Куда важнее, что никто по большому счёту ничего тогда не понял в романе. Ни Горький, ни Полонский, ни Бабель.
Десант в Азию
Наркомпрос Туркменистана возжелал ознакомить литераторов с жизнью южной советской республики — и Наркомпросу не отказали. 22 марта 1930 года отправилась в путешествие бригада в составе трёх поэтов — Тихонова, Луговского, Санникова, и трёх прозаиков — Леонова, Всеволода Иванова и Павленко (последний был инициатором поездки).
Просто так выгуливать бригаду эту никто не собирался: поездка была социальным заказом, который предстояло выполнить. И Леонов идёт на это: он желает утвердить свои позиции, дабы чувствовать себя уверенно и спокойно.

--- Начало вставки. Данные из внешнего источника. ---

(** X12: what a raising step leaves behind: it printed nothing and did not
    touch the memory nor the call stack; the operand stack lost at most
    the items popped before the test that failed, never gained one; the
    instruction pointer is past the failing instruction, except for the
    [IndexError] of the fetch, which leaves the machine as it was. *)
Theorem fault_leaves vm f vm' out :
  execute_instruction vm = (Raise f, vm', out) →
  out = [] ∧ memory vm' = memory vm ∧ call_stack vm' = call_stack vm ∧
  stack vm' `suffix_of` stack vm ∧
  (f = IndexOutOfRange → vm' = vm) ∧
  (f ≠ IndexOutOfRange → ip vm' = ip vm + 1).
Proof.
  destruct (execute_cases vm) as [[_ ->]|[[_ ->]|(i & o & Hf & ->)]].
  - done.
  - intros [= <- <- <-]. done.
  - intros H. unfold dispatch, binary, out_of_bounds in H.
    repeat (case_match; simplify_eq/=; try done);
      repeat split; try done;
      first [ by exists [] | by eexists [_] | by eexists [_; _] ].
Qed.

Lemma fault_leaves_witness :
  execute_instruction (mkVM [0; 7] [] [] [(DIV, None)] 0 true)
    = (Raise DivisionByZero, mkVM [7] [] [] [(DIV, None)] 1 true, []) ∧
  [7] `suffix_of` [0; 7].
Proof.
  assert (H : execute_instruction (mkVM [0; 7] [] [] [(DIV, None)] 0 true)
              = (Raise DivisionByZero, mkVM [7] [] [] [(DIV, None)] 1 true, []))
    by reflexivity.
  split; [exact H|].
  destruct (fault_leaves _ _ _ _ H) as (_ & _ & _ & Hsuffix & _).
  exact Hsuffix.
Defined.

Lemma dispatch_no_index_error i o vm vm' out :
  dispatch i o vm ≠ (Raise IndexOutOfRange, vm', out).
Proof.
  unfold dispatch, binary. intros H.
  repeat (case_match; simplify_eq/=; try done).
Qed.

(** X13: the fetch raises [IndexError] exactly when the instruction pointer
    is below [-len(program)]; no other instruction pointer and no opcode
    produces it. *)
Theorem index_error_iff vm :
  (∃ vm' out, execute_instruction vm = (Raise IndexOutOfRange, vm', out)) ↔
  ip vm < - Z.of_nat (length (program vm)).
Proof.
  destruct (execute_cases vm) as [[Hge He]|[[Hlow He]|(i & o & [Hlt Hget] & He)]];
    rewrite He.
  - split; [by intros (? & ? & ?)|lia].
  - split; [done|eauto].
  - split.
    + intros (vm' & out & H). by apply dispatch_no_index_error in H.
    + intros Hlow. unfold getitem in Hget.
      destruct (Z.leb_spec 0 (ip vm)); [lia|].
      by destruct (Z.leb_spec (- Z.of_nat (length (program vm))) (ip vm)); [lia|].
Qed.

Lemma index_error_iff_witness :
  ip (mkVM [] [] [] [(HALT, None)] (-2) true)
    < - Z.of_nat (length (program (mkVM [] [] [] [(HALT, None)] (-2) true))) ∧
  ∃ vm' out,
    execute_instruction (mkVM [] [] [] [(HALT, None)] (-2) true)
      = (Raise IndexOutOfRange, vm', out).
Proof.
  assert (H : ip (mkVM [] [] [] [(HALT, None)] (-2) true)
              < - Z.of_nat (length (program (mkVM [] [] [] [(HALT, None)] (-2) true))))
    by (simpl; lia).
  split; [exact H|]. exact (proj2 (index_error_iff _) H).
Defined.

(** X14: a step that returns [True] changes the depth of the operand stack
    by what the opcode pushes minus what it pops. *)
Theorem stack_depth vm i o vm' out :
  fetches vm i o →
  execute_instruction vm = (Continue, vm', out) →
  (length (stack vm') + pops i = length (stack vm) + pushes i)%nat.
Proof.
  intros Hf. rewrite (execute_fetch _ _ _ Hf).
  unfold dispatch, binary, out_of_bounds. intros H.
  destruct i; simpl in *; try discriminate;
    repeat (case_match; simplify_eq/=; try done); lia.
Qed.

Lemma stack_depth_witness :
  fetches before_div DIV None ∧
  execute_instruction before_div
    = (Continue, mkVM [-4] [] [] [(DIV, None)] 1 true, []) ∧
  (1 + pops DIV = length (stack before_div) + pushes DIV)%nat.
Proof.
  assert (H1 : fetches before_div DIV None) by (split; reflexivity).
  assert (H2 : execute_instruction before_div
               = (Continue, mkVM [-4] [] [] [(DIV, None)] 1 true, []))
    by reflexivity.
  split; [exact H1|]. split; [exact H2|].
  exact (stack_depth _ _ _ _ _ H1 H2).
Defined.

(** X15: [CALL] and [RET] match: [CALL] leaves the operand stack alone and
    jumps to its operand; a [RET] executed on the call stack that [CALL]
    left returns to the instruction after the [CALL] and restores the call
    stack the [CALL] found, leaving the operand stack alone too. *)
Theorem call_then_ret vm target :
  fetches vm CALL (Some target) →
  ∃ vm1,
    execute_instruction vm = (Continue, vm1, []) ∧
    ip vm1 = target ∧ stack vm1 = stack vm ∧ memory vm1 = memory vm ∧
    ∀ vm2 o2,
      call_stack vm2 = call_stack vm1 → fetches vm2 RET o2 →
      ∃ vm3,
        execute_instruction vm2 = (Continue, vm3, []) ∧
        ip vm3 = ip vm + 1 ∧ call_stack vm3 = call_stack vm ∧
        stack vm3 = stack vm2 ∧ memory vm3 = memory vm2.
Proof.
  intros Hf. rewrite (execute_fetch _ _ _ Hf). simpl.
  eexists. split; [done|]. simpl. repeat split.
  intros vm2 o2 Hc Hf2. rewrite (execute_fetch _ _ _ Hf2). simpl. rewrite Hc.
  eexists. split; [done|]. done.
Qed.

Lemma call_then_ret_witness :
  fetches before_call CALL (Some 7) ∧
  ∃ vm1,
    execute_instruction before_call = (Continue, vm1, []) ∧
    ip vm1 = 7 ∧ stack vm1 = stack before_call ∧ memory vm1 = memory before_call ∧
    ∀ vm2 o2,
      call_stack vm2 = call_stack vm1 → fetches vm2 RET o2 →
      ∃ vm3,
        execute_instruction vm2 = (Continue, vm3, []) ∧
        ip vm3 = ip before_call + 1 ∧ call_stack vm3 = call_stack before_call ∧
        stack vm3 = stack vm2 ∧ memory vm3 = memory vm2.
Proof.
  assert (H : fetches before_call CALL (Some 7)) by (split; reflexivity).
  split; [exact H|]. exact (call_then_ret _ _ H).
Defined.

(** X16: on the memory of a machine just built with [memory_size = n],
    [LOAD] of an address in [0, n) pushes 0 and [LOAD] of any other address
    raises the out-of-bounds error; when [n] is zero or negative the
    memory is empty and every address is out of bounds. *)
Theorem fresh_memory n vm o a s :
  memory vm = memory (new n) →
  fetches vm LOAD o →
  stack vm = a :: s →
  execute_instruction vm
    = if decide (0 ≤ a < n)
      then (Continue, with_stack (0 :: s) (with_ip (ip vm + 1) vm), [])
      else (Raise (MemoryOutOfBounds a), with_stack s (with_ip (ip vm + 1) vm), []).
Proof.
  intros Hm Hf Hs. rewrite (execute_fetch _ _ _ Hf). simpl. rewrite Hs.
  unfold out_of_bounds. simpl. rewrite Hm. simpl. rewrite length_replicate.
  destruct (decide (0 ≤ a < n)) as [Hin|Hout].
  - destruct (Z.ltb_spec a 0); [lia|].
    destruct (Z.leb_spec (Z.of_nat (Z.to_nat n)) a); [lia|]. simpl.
    rewrite nth_lookup, lookup_replicate_2 by lia. done.
  - destruct (Z.ltb_spec a 0); [done|].
    destruct (Z.leb_spec (Z.of_nat (Z.to_nat n)) a); [done|lia].
Qed.

Lemma fresh_memory_witness :
  memory (with_stack [3] (load_program [(LOAD, None)] (new 0))) = memory (new 0) ∧
  fetches (with_stack [3] (load_program [(LOAD, None)] (new 0))) LOAD None ∧
  stack (with_stack [3] (load_program [(LOAD, None)] (new 0))) = [3] ∧
  execute_instruction (with_stack [3] (load_program [(LOAD, None)] (new 0)))
    = (Raise (MemoryOutOfBounds 3), mkVM [] [] [] [(LOAD, None)] 1 false, []).
Proof.
  assert (H1 : memory (with_stack [3] (load_program [(LOAD, None)] (new 0)))
               = memory (new 0)) by reflexivity.
  assert (H2 : fetches (with_stack [3] (load_program [(LOAD, None)] (new 0)))
                 LOAD None) by (split; reflexivity).
  assert (H3 : stack (with_stack [3] (load_program [(LOAD, None)] (new 0))) = [3])
    by reflexivity.
  split; [exact H1|]. split; [exact H2|]. split; [exact H3|].
  exact (fresh_memory 0 _ _ _ _ H1 H2 H3).
Defined.

End StepMore.

(** ** More about runs *)

Section RunMore.
Import VirtualMachine.

Lemma nonneg_targets_lookup p k i target :
  nonneg_targets p = true → p !! k = Some (i, Some target) →
  takes_target i = true → 0 ≤ target.
Proof.
  unfold nonneg_targets. rewrite forallb_forall. intros Hall Hk Hj.
  specialize (Hall (i, Some target)). simpl in Hall.
  rewrite Hj in Hall. simpl in Hall.
  apply Z.leb_le, Hall, list_elem_of_In, list_elem_of_lookup. eauto.
Qed.

Lemma straight_line_lookup p k i o :
  straight_line p = true → p !! k = Some (i, o) → is_jump i = false.
Proof.
  unfold straight_line. rewrite forallb_forall. intros Hall Hk.
  apply negb_true_iff, (Hall (i, o)), list_elem_of_In, list_elem_of_lookup.
  eauto.
Qed.

Lemma fetches_lookup vm i o :
  0 ≤ ip vm → fetches vm i o → program vm !! Z.to_nat (ip vm) = Some (i, o).
Proof. intros Hip [_ Hget]. by rewrite getitem_nonneg in Hget. Qed.

(** An opcode that is no jump leaves the instruction pointer where the
    fetch put it. *)
Lemma dispatch_straight i o vm vm' out :
  is_jump i = false → dispatch i o vm = (Continue, vm', out) →
  ip vm' = ip vm ∧ call_stack vm' = call_stack vm.
Proof.
  unfold dispatch, binary. intros Hj H.
  destruct i; simpl in Hj; try discriminate;
    repeat (case_match; simplify_eq/=; try done).
Qed.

Бригада проследовала по маршруту Ашхабад — Кушка — Мерв — Байрам-Али — Бухара — Керки — Чарджуй.
«Был дождь при свежем ветре и плескалась грязь на лагерно-чётких улицах, когда мы приехали в Ашхабад, — вспоминал потом Пётр Павленко. — Каменные тучи копетдагских отрогов кружились за городом.
Есть города, уютные даже в дождь. Ашхабад не похож на них — тучи, падая с гор и вися над нами синими валунами, подчёркивают низкорослость города и превращают всего его в одноэтажный пригород какого-то другого центра, грязь и переполненные водой канавы коверкают улицы, и белые стены домов покрываются мокрыми пятнами, похожими на застарелые пролежни».
В общем, вдохновиться поначалу было крайне сложно: муторная поездка, маркость, сырость — притом что воды в достаточном количестве нету…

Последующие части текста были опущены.